* _Your assignment_: Restate verbatim the span of lines below between the line with "[apply_rewrites]; [by constructor|]." and the line with "destruct (encode _ _ p'", including those two lines, and only that span.

>>>>>

(* ===== verification/MihomoBounds.v ===== *)
(** * The limits of the compiler ([MihomoCompile])

    What [Compile] returns is within the limits, for whatever the rewrites and
    the scripts do; the number of log lines is not limited. *)
From S2P Require Import Prelude GoStrings GoNet Ingest MihomoCompile.

#[local] Open Scope Z_scope.

Lemma size_of_nonneg s : 0 <= size_of s.
Proof. unfold size_of. lia. Qed.
Lemma size_of_app s t : size_of (s ++ t) = size_of s + size_of t.
Proof. unfold size_of. rewrite str_length_app. lia. Qed.
Lemma size_of_bytes l : size_of (of_bytes l) = Z.of_nat (length l).
Proof. unfold size_of. by rewrite <- to_bytes_length, to_of_bytes. Qed.
Lemma truncateUTF8_size v n : 0 <= n -> size_of (truncateUTF8 v n) <= n.
Proof.
  intros Hn. unfold truncateUTF8. destruct (Z.leb_spec (size_of v) n); [done|]. destruct (cut_valid_prefix (Z.to_nat n) (to_bytes v)) as (k & Hk & ->).
  rewrite size_of_bytes, length_take. lia.
Qed.

(** ** The log *)
Definition log_bytes (logs : list LogEntry) : Z := foldr (fun e n => size_of (le_Message e) + n) 0 logs.
Definition marker_bytes : Z := size_of " [truncated]".
Lemma log_bytes_snoc logs e : log_bytes (logs ++ [e]) = log_bytes logs + size_of (le_Message e).
Proof. unfold log_bytes. induction logs as [|x logs IH]; cbn in *; [lia|]. rewrite IH. lia. Qed.
#[local] Arguments log_bytes : simpl never.
(** While there is room the bytes are counted exactly; the entry that fills it is
    cut to the room there is and marked. *)
Definition log_ok (l : Limits) (logs : list LogEntry * Z) : Prop :=
  log_bytes logs.1 = logs.2 /\ logs.2 <= lm_MaxLogBytes l \/ logs.2 = lm_MaxLogBytes l /\ log_bytes logs.1 <= lm_MaxLogBytes l + marker_bytes.
Lemma appendLog_ok l logs e : log_ok l logs -> log_ok l (appendLog l logs e).
Proof.
  destruct logs as [entries used]. unfold appendLog. destruct (Z.leb_spec (lm_MaxLogBytes l) used) as [|Hu]; [done|]. intros [[Hb Hle]|[Hb _]]; cbn in Hb; [cbn in Hle|lia].
  destruct (Z.ltb_spec (lm_MaxLogBytes l - used) (size_of (le_Message e))) as [Hlt|Hge].
  - right. split; [done|]. cbn. rewrite log_bytes_snoc. cbn. rewrite size_of_app. fold marker_bytes.
    pose proof (truncateUTF8_size (le_Message e) (lm_MaxLogBytes l - used)). unfold marker_bytes. lia.
  - left. cbn. rewrite log_bytes_snoc. lia.
Qed.
Lemma log_ok_bound l logs : log_ok l logs -> log_bytes logs.1 <= lm_MaxLogBytes l + marker_bytes.
Proof. intros [[-> H]|[_ H]]; [|done]. pose proof (size_of_nonneg " [truncated]"). unfold marker_bytes. lia. Qed.

Section compile.
Variables (unmarshal : string -> option value) (marshal : profile -> option string) (json_object : string -> option profile).
Variable script : string -> profile -> list (string * string) * script_end.
Variable canceled : nat -> bool.
Variable order : profile -> list (string * value).
Variable limits : Limits.
Abbreviation compile := (Compile unmarshal marshal json_object script canceled order limits).
Lemma runJavaScript_log p rw logs p' logs' : runJavaScript json_object script limits p rw logs = Ok (p', logs') -> log_ok limits logs -> log_ok limits logs'.
Proof.
  unfold runJavaScript. destruct (script (rw_Content rw) p) as [lines []]; try done. destruct (_ <? _); [done|]. destruct (json_object json); [|done].
  intros [= -> <-] Hl. revert logs Hl. induction lines as [|x lines IH]; intros logs Hl; [done|]. cbn [foldl]. by apply IH, appendLog_ok.
Qed.
Abbreviation rewrite_step := (apply_rewrite unmarshal marshal json_object script canceled order limits).
Lemma apply_rewrite_log i p rw logs p' logs' : rewrite_step i p rw logs = Ok (p', logs') -> log_ok limits logs -> log_ok limits logs'.
Proof.
  unfold apply_rewrite. destruct (canceled i); [done|]. destruct (_ <? _); [done|]. destruct (rw_Kind rw); [..|done].
  - destruct (decodeProfile _ _); [|done]. cbn. destruct (encode _ _ _ _); [|done]. cbn. by intros [= _ <-].
  - destruct (runJavaScript _ _ _ p rw logs) as [[p1 logs1]|] eqn:E; [|done]. cbn. destruct (encode _ _ _ _); [|done]. cbn. intros [= _ <-]. by eapply runJavaScript_log.
Qed.
Lemma apply_rewrites_log i p rws logs p' logs' : apply_rewrites unmarshal marshal json_object script canceled order limits i p rws logs = Ok (p', logs') ->
  log_ok limits logs -> log_ok limits logs'.
Proof.
  revert i p logs. induction rws as [|rw rws IH]; intros i p logs; cbn [apply_rewrites]; [by intros [= _ <-]|].
  destruct (rewrite_step i p rw logs) as [[p1 logs1]|] eqn:E; [|done]. cbn. intros H Hl. apply (IH _ _ _ H). by eapply apply_rewrite_log.
Qed.
Lemma apply_rewrites_sources i p rws logs p' logs' : apply_rewrites unmarshal marshal json_object script canceled order limits i p rws logs = Ok (p', logs') ->
  Forall (fun rw => size_of (rw_Content rw) <= lm_MaxSourceBytes limits) rws.
Proof.
  revert i p logs. induction rws as [|rw rws IH]; intros i p logs; cbn [apply_rewrites]; [by constructor|].
  destruct (rewrite_step i p rw logs) as [[p1 logs1]|] eqn:E; [|done]. cbn. intros H. constructor; [|by eapply IH].
  unfold apply_rewrite in E. destruct (canceled i); [done|]. by destruct (Z.ltb_spec (lm_MaxSourceBytes limits) (size_of (rw_Content rw))).
Qed.
Lemma encode_size p name s : encode marshal limits p name = Ok s -> size_of s <= lm_MaxOutputBytes limits.
Proof. unfold encode. destruct (marshal p); [|done]. destruct (Z.ltb_spec (lm_MaxOutputBytes limits) (size_of s0)); [done|]. by intros [= <-]. Qed.
End compile.

(** C33: Whatever the rewrites and the scripts do, a compiled profile is within the
    limits (the defaults where a limit is not positive): the base profile, the
    source of every rewrite, the YAML, and the bytes of its log up to the mark on
    a cut entry. *)
Theorem compiled_profile_is_bounded unmarshal marshal json_object script canceled order l base rewrites r
  (Hr : Compile unmarshal marshal json_object script canceled order (NewCompiler l) base rewrites = Ok r) :
  size_of base <= lm_MaxInputBytes (NewCompiler l) /\ Forall (fun rw => size_of (rw_Content rw) <= lm_MaxSourceBytes (NewCompiler l)) rewrites /\
  size_of (cr_YAML r) <= lm_MaxOutputBytes (NewCompiler l) /\
  log_bytes (cr_Logs r) <= lm_MaxLogBytes (NewCompiler l) + marker_bytes.
Proof.
  unfold Compile in Hr. destruct (Z.ltb_spec (lm_MaxInputBytes (NewCompiler l)) (size_of base)) as [|Hin]; [done|].
  destruct (decodeProfile unmarshal base) as [p|]; [|done].
  destruct (apply_rewrites _ _ _ _ _ _ _ 0 p rewrites ([], 0)) as [[p' logs]|] eqn:E; [|done]. cbn in Hr.
  destruct (encode _ _ p' "") as [yaml|] eqn:Ee; [|done]. cbn in Hr. injection Hr as <-. split; [done|]. split; [by eapply apply_rewrites_sources|]. split; [by eapply encode_size|].
  apply (log_ok_bound (NewCompiler l) logs). eapply apply_rewrites_log; [exact E|]. left. cbn. split; [done|]. destruct (Z.leb_spec (lm_MaxLogBytes l) 0); cbn; lia.
Qed.

(** A YAML parser that knows two texts, and a script that logs more than it may. *)
Definition sample_unmarshal (text : string) : option value := if (text =? "{}")%string then Some (VMap ∅) else None.
Definition sample_marshal (p : profile) : option string := Some "{}"%string.
Definition sample_script (text : string) (p : profile) : list (string * string) * script_end := ([("info", "hello"); ("info", "world"); ("info", "!")]%string, Returns "{}").
Definition sample_limits : Limits := {| lm_MaxSourceBytes := 0; lm_MaxInputBytes := 10; lm_MaxOutputBytes := -1; lm_MaxLogBytes := 7 |}.
Definition sample_rewrites : list Rewrite := [{| rw_Name := "js"; rw_Kind := RewriteJavaScript; rw_Content := "main = p => p" |}].
Definition sample_result : CompileResult := {| cr_YAML := "{}"; cr_Logs := [
  {| le_Rewrite := "js"; le_Level := "info"; le_Message := "hello" |}; {| le_Rewrite := "js"; le_Level := "info"; le_Message := "wo [truncated]" |}] |}.
Lemma compiled_profile_is_bounded_witness :
  Compile sample_unmarshal sample_marshal (fun _ => Some ∅) sample_script (fun _ => false) map_to_list (NewCompiler sample_limits) "{}" sample_rewrites = Ok sample_result /\
  log_bytes (cr_Logs sample_result) = 19 /\ log_bytes (cr_Logs sample_result) <= 7 + marker_bytes.
Proof.
  assert (H : Compile sample_unmarshal sample_marshal (fun _ => Some ∅) sample_script (fun _ => false) map_to_list (NewCompiler sample_limits) "{}" sample_rewrites = Ok sample_result) by by vm_compute.
  split; [exact H|]. split; [by vm_compute|]. exact (proj2 (proj2 (proj2 (compiled_profile_is_bounded _ _ _ _ _ _ _ _ _ _ H)))).
Defined.

(** Finding: the limit counts the bytes of messages, so a script that logs nothing
    but empty lines logs as many as it likes. *)
Theorem empty_lines_are_not_limited l n : 0 < lm_MaxLogBytes l ->
  length (foldl (fun logs line => appendLog l logs {| le_Rewrite := "js"; le_Level := "info"; le_Message := line |}) ([], 0) (replicate n ""%string)).1 = n.
Proof.
  intros Hl. assert (H : forall k, foldl (fun logs line => appendLog l logs {| le_Rewrite := "js"; le_Level := "info"; le_Message := line |}) (replicate k {| le_Rewrite := "js"; le_Level := "info"; le_Message := "" |}, 0) (replicate n ""%string)
    = (replicate (k + n) {| le_Rewrite := "js"; le_Level := "info"; le_Message := "" |}, 0)).
  { induction n as [|n IH]; intros k; cbn [replicate foldl]; [by rewrite Nat.add_0_r|]. unfold appendLog at 2. destruct (Z.leb_spec (lm_MaxLogBytes l) 0); [lia|].
    cbn [le_Message]. change (size_of "") with 0. destruct (Z.ltb_spec (lm_MaxLogBytes l - 0) 0); [lia|]. rewrite <- replicate_S_end, Z.add_0_r, IH. by rewrite Nat.add_succ_comm. }
  pose proof (H 0%nat) as E. cbn [replicate Nat.add] in E. rewrite E. cbn [fst]. by rewrite length_replicate.
Qed.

<<<<<

* _Result of the exercise_:
  revert i p logs. induction rws as [|rw rws IH]; intros i p logs; cbn [apply_rewrites]; [by constructor|].
  destruct (rewrite_step i p rw logs) as [[p1 logs1]|] eqn:E; [|done]. cbn. intros H. constructor; [|by eapply IH].
  unfold apply_rewrite in E. destruct (canceled i); [done|]. by destruct (Z.ltb_spec (lm_MaxSourceBytes limits) (size_of (rw_Content rw))).
Qed.
Lemma encode_size p name s : encode marshal limits p name = Ok s -> size_of s <= lm_MaxOutputBytes limits.
Proof. unfold encode. destruct (marshal p); [|done]. destruct (Z.ltb_spec (lm_MaxOutputBytes limits) (size_of s0)); [done|]. by intros [= <-]. Qed.
End compile.

(** C33: Whatever the rewrites and the scripts do, a compiled profile is within the
    limits (the defaults where a limit is not positive): the base profile, the
    source of every rewrite, the YAML, and the bytes of its log up to the mark on
    a cut entry. *)
Theorem compiled_profile_is_bounded unmarshal marshal json_object script canceled order l base rewrites r
  (Hr : Compile unmarshal marshal json_object script canceled order (NewCompiler l) base rewrites = Ok r) :
  size_of base <= lm_MaxInputBytes (NewCompiler l) /\ Forall (fun rw => size_of (rw_Content rw) <= lm_MaxSourceBytes (NewCompiler l)) rewrites /\
  size_of (cr_YAML r) <= lm_MaxOutputBytes (NewCompiler l) /\
  log_bytes (cr_Logs r) <= lm_MaxLogBytes (NewCompiler l) + marker_bytes.
Proof.
  unfold Compile in Hr. destruct (Z.ltb_spec (lm_MaxInputBytes (NewCompiler l)) (size_of base)) as [|Hin]; [done|].
  destruct (decodeProfile unmarshal base) as [p|]; [|done].
  destruct (apply_rewrites _ _ _ _ _ _ _ 0 p rewrites ([], 0)) as [[p' logs]|] eqn:E; [|done]. cbn in Hr.
  destruct (encode _ _ p' "") as [yaml|] eqn:Ee; [|done]. cbn in Hr. injection Hr as <-. split; [done|]. split; [by eapply apply_rewrites_sources|]. split; [by eapply encode_size|].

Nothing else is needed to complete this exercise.